James Lincoln Borglum was born on April 9, 1912, in Stamford, Connecticut. On September 24, 1924, 12 year old Lincoln accompanied his father on their first trip to the Black Hills of South Dakota. They were invited by Doane Robinson, South Dakota State Historian, to see if it would be possible to carve a mountain in the Black Hills. During their search of the area around the Needles they quickly found that the rock in this area was not suitable for carving. A second trip took place in August of 1925 and it was during this trip when Mr. Borglum found Mount Rushmore.

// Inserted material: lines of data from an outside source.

Lemma Accumulator_Read_spec t a max :
  ∃ a' o oe, Accumulator_Read iter t a max = (a', (o, oe)) ∧
    acc_entries a ≡ₚ o ++ acc_entries a' ∧ length o ≤ max ∧
    match oe with
    | Some e => e = EOF ∧ acc_entries a' = []
    | None => 0 < max → o ≠ []
    end.
Proof.
  assert (∀ K `{Countable K} (mk : K → value) (m : gmap K value),
    ∃ m' o oe, accum_read iter mk t m max = (m', (o, oe)) ∧
      entries mk m ≡ₚ o ++ entries mk m' ∧ length o ≤ max ∧
      match oe with Some e => e = EOF ∧ entries mk m' = [] | None => 0 < max → o ≠ [] end) as Hgen.
  { intros K ?? mk m.
    destruct (accum_read_spec mk iter_perm t m max) as (m' & o & -> & Hp & Ho & Hs).
    eexists m', o, _. split_and!; [done..|lia|].
    destruct (Nat.eqb_spec (size m') 0) as [E|E].
    - split; [done|]. apply map_size_empty_inv in E as ->. unfold entries.
      by rewrite map_to_list_empty.
    - intros Hmax ->. simpl in Ho, Hs. lia. }
  destruct a as [m|m|m]; cbn [Accumulator_Read acc_entries].
  - destruct (Hgen _ _ _ VString m) as (m' & o & oe & -> & Hrest). by exists (stringAccumulator m'), o, oe.
  - destruct (Hgen _ _ _ (VInt KInt) m) as (m' & o & oe & -> & Hrest). by exists (intAccumulator m'), o, oe.
  - destruct (Hgen _ _ _ (VInt KInt64) m) as (m' & o & oe & -> & Hrest). by exists (int64Accumulator m'), o, oe.
Qed.

(** Reading from a fold reader whose accumulator is, or will be, [a]. *)
Definition fold_ready (F : foldReader (R := R)) (a : Accumulator) : Prop :=
  fo_typ F = typ ∧ fo_err F = None ∧
  match fo_accum F with
  | Some a' => a' = a
  | None => ∃ r' f0, ∀ fuel, f0 ≤ fuel → compute chunk fuel F = Ret (r', inl a)
  end.

Lemma foldReader_step F a n :
  Assignable has_method out typ = Ret true → fold_ready F a →
  ∃ F' o oe, Reads F n F' o oe ∧ length o ≤ n ∧ fo_err F' = oe ∧
    ∃ a', acc_entries a ≡ₚ o ++ acc_entries a' ∧
      match oe with
      | Some e => e = EOF ∧ acc_entries a' = []
      | None => (0 < n → o ≠ []) ∧ fold_ready F' a'
      end.
Proof.
  intros Ha (Ht & He & Hacc).
  destruct (Accumulator_Read_spec (fo_reads F) a n) as (a' & o & oe & HA & Hp & Hl & Hoe).
  assert (∃ r' f0, ∀ fuel, f0 ≤ fuel →
    match fo_accum F with
    | Some a => Ret (fo_reader F, inl a)
    | None => compute chunk fuel F
    end = Ret (r', inl a)) as (r' & f0 & Hc).
  { destruct (fo_accum F) as [a1|]; [subst; by exists (fo_reader F), 0|done]. }
  exists (with_accum F r' (Some a') oe (S (fo_reads F))), o, oe. split_and!; [|done..|].
  - exists f0. intros fuel Hf. unfold Read, fold_reader, foldReader_Read.
    rewrite He, type_guard_ok, Hc by (rewrite ?Ht; done). simpl. by rewrite HA.
  - exists a'. split; [done|]. destruct oe; [done|]. by split.
Qed.

Lemma foldReader_streams (r : R) l :
  Assignable has_method out typ = Ret true → 0 < chunk → foldable l → Streams r l →
  ∃ a, accumulated l a ∧
    Streams_perm (mkFoldReader typ keyType zero call r None None 0) (acc_entries a).
Proof.
  intros Ha Hc Hf [k Hs]. destruct (Accumulate_spec l Hf) as (a0 & a & Hmk & Hacc & Hspec).
  exists a. split; [done|].
  apply streams_perm_intro with (I := λ F L, ∃ a, fold_ready F a ∧ L = acc_entries a).
  - intros F L n (a1 & HF & ->) Hn.
    destruct (foldReader_step F a1 n Ha HF) as (F' & o & oe & HR & Hl & He & a' & Hp & Hoe).
    exists F', o, oe. split_and!; [done..|]. destruct oe as [e|].
    + destruct Hoe as [-> Hnil]. rewrite Hnil, app_nil_r in Hp. split_and!; [done..|].
      apply (Drained_intro (λ F, fo_err F = Some EOF)); [|done].
      intros F1 n1 HF1 _. exists F1. split; [|done]. exists 0. intros ? _.
      unfold Read, fold_reader, foldReader_Read. by rewrite HF1.
    + destruct Hoe as [Hne HF']. split; [by apply Hne|]. eauto 6.
  - exists a. split; [|done]. split_and!; [done..|]. simpl.
    destruct (compute_loop_spec k (mkFoldReader typ keyType zero call r None None 0) r l a0 a)
      as (r' & L0 & f0 & HR); [done..|].
    exists r', (L0 `max` f0). intros fuel Hfuel. unfold compute. simpl. rewrite Hmk.
    apply HR; lia.
Qed.
End fold.

(** ** readerfunc *)

Section readerfunc.
Context (fn : readerFn) (typ : Typ) (shard : Z).
#[local] Instance readerfunc_reader : Reader row (readerFuncSliceReader fn) :=
  readerFuncSliceReader_Read has_method fn out.

(** The user's function, as a reader of its own over its state. *)
Definition user_Read (fuel : nat) (s : rfn_state fn) (len : nat) :
    outcome (rfn_state fn * (list row * option error)) :=
  '(s', res) ← rfn_call fn shard s len;
  Ret (if rfn_isPtr fn then s' else s, res).
#[local] Instance user_reader : Reader row (rfn_state fn) := user_Read.

Lemma readerFunc_drained s c : Drained (mkReaderFuncReader (fn := fn) typ s shard (Some EOF) c).
Proof.
  apply (Drained_intro (λ r, rr_err r = Some EOF)); [|done].
  intros r n Hr _. exists r. split; [|done]. exists 0. intros f _.
  unfold Read, readerfunc_reader, readerFuncSliceReader_Read. by rewrite Hr.
Qed.

Lemma readerFunc_streams st k s l (os : option (rfn_state fn)) c :
  Assignable has_method out typ = Ret true → default (rfn_zero fn) os = s →
  streams st k s l →
  streams (Style (st_clean st) (st_brisk st) true) k (mkReaderFuncReader typ os shard None c) l.
Proof.
  intros Ha. revert s l os c. induction k as [|k IH]; intros s l os c Hos Hs; [done|].
  intros n Hn. destruct (Hs n Hn) as (s' & o & oe & [f0 HR] & Hl & Hoe).
  specialize (HR f0 (le_n _)). unfold Read, user_reader, user_Read in HR.
  apply outcome_bind_Ret in HR as ([s1 [o1 oe1]] & Hcall & [= Hs' -> ->]).
  exists (mkReaderFuncReader typ (Some s') shard oe
    (if length o =? 0 then (c + 1)%Z else 0%Z)), o, oe. split_and!; [|done|].
  - exists 0. intros f _. unfold Read, readerfunc_reader, readerFuncSliceReader_Read.
    cbn [rr_err rr_typ rr_state rr_shard rr_consecutiveEmptyCalls].
    rewrite type_guard_ok, Hos, Hcall by done. simpl. rewrite Hs'.
    destruct oe as [e|]; [|done]. by destruct Hoe as (-> & _).
  - destruct oe as [e|].
    + destruct Hoe as (-> & -> & Hc & _). split_and!; [done..|].
      intros _. apply readerFunc_drained.
    + destruct Hoe as (Hb & l' & -> & Hs''). split; [done|]. exists l'. split; [done|].
      by apply (IH s').
Qed.
End readerfunc.

(** ** writerfunc *)

Section writerfunc.
Context {R : Type} `{Reader row R} (fn : writerFn) (shard : Z).
#[local] Instance writerfunc_reader : Reader row (writerFuncReader (R := R) fn) :=
  writerFuncReader_Read fn.

(** The write function never fails: it takes its state to [w]. *)
Context (w : wfn_state fn → option error * list row → wfn_state fn).
Hypothesis write_ok : ∀ s err rows, callWrite fn shard s err rows = Ret (w s (err, rows), None).

Abbreviation WR r os e := (mkWriterFuncReader fn shard r os e).

Lemma writerFunc_step (r r' : R) os n o oe :
  Reads r n r' o oe →
  Reads (WR r os None) n (WR r' (Some (w (default (wfn_zero fn) os) (oe, o))) oe) o oe.
Proof.
  intros [f0 HR]. exists f0. intros f Hf.
  unfold Read, writerfunc_reader, writerFuncReader_Read. simpl. rewrite HR by done. simpl.
  rewrite write_ok. simpl. by destruct oe as [[]|].
Qed.

Lemma writerFunc_streams st k (r : R) os l :
  streams st k r l →
  streams (Style (st_clean st) (st_brisk st) true) k (WR r os None) l.
Proof.
  revert r os l. induction k as [|k IH]; intros r os l Hs; [done|]. intros n Hn.
  destruct (Hs n Hn) as (r' & o & oe & HR & Hl & Hoe).
  eexists _, o, oe. split_and!; [by apply writerFunc_step|done|]. destruct oe as [e|].
  - destruct Hoe as (-> & -> & Hc & _). split_and!; [done..|]. intros _.
    apply (Drained_intro (λ r, wr_err fn r = Some EOF)); [|done].
    intros r1 n1 Hr1 _. exists r1. split; [|done]. exists 0. intros f _.
    unfold Read, writerfunc_reader, writerFuncReader_Read. by rewrite Hr1.
  - destruct Hoe as (Hb & l' & -> & Hs'). split; [done|]. exists l'. split; [done|].
    by apply IH.
Qed.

Lincoln was his father's right hand man and he worked for several years on the mountain without pay at several different positions including the crucial position of "pointer." Finally in 1934 he was hired at an hourly wage. Lincoln was promoted to chief pointer in 1935. He progressed very quickly during this time and became the superintendent of all work in 1938.
Being the boss' son did not guarantee he would be liked or have an easy time working with the other men. Indeed, many saw Lincoln as a young man who had lived a privileged life. However, Lincoln's quiet, friendly personality and strong work ethics soon won everyone over. He was well liked by all.
After his father's death on March 6, 1941, he took on the responsibility of sculptor. From 1941 - 1943 he served as the first National Park superintendent at Mount Rushmore. James Lincoln Borglum remains the unsung hero of Mount Rushmore National Memorial. He died of a heart attack in 1986 at the age of 74. He is buried in San Antonio, Texas.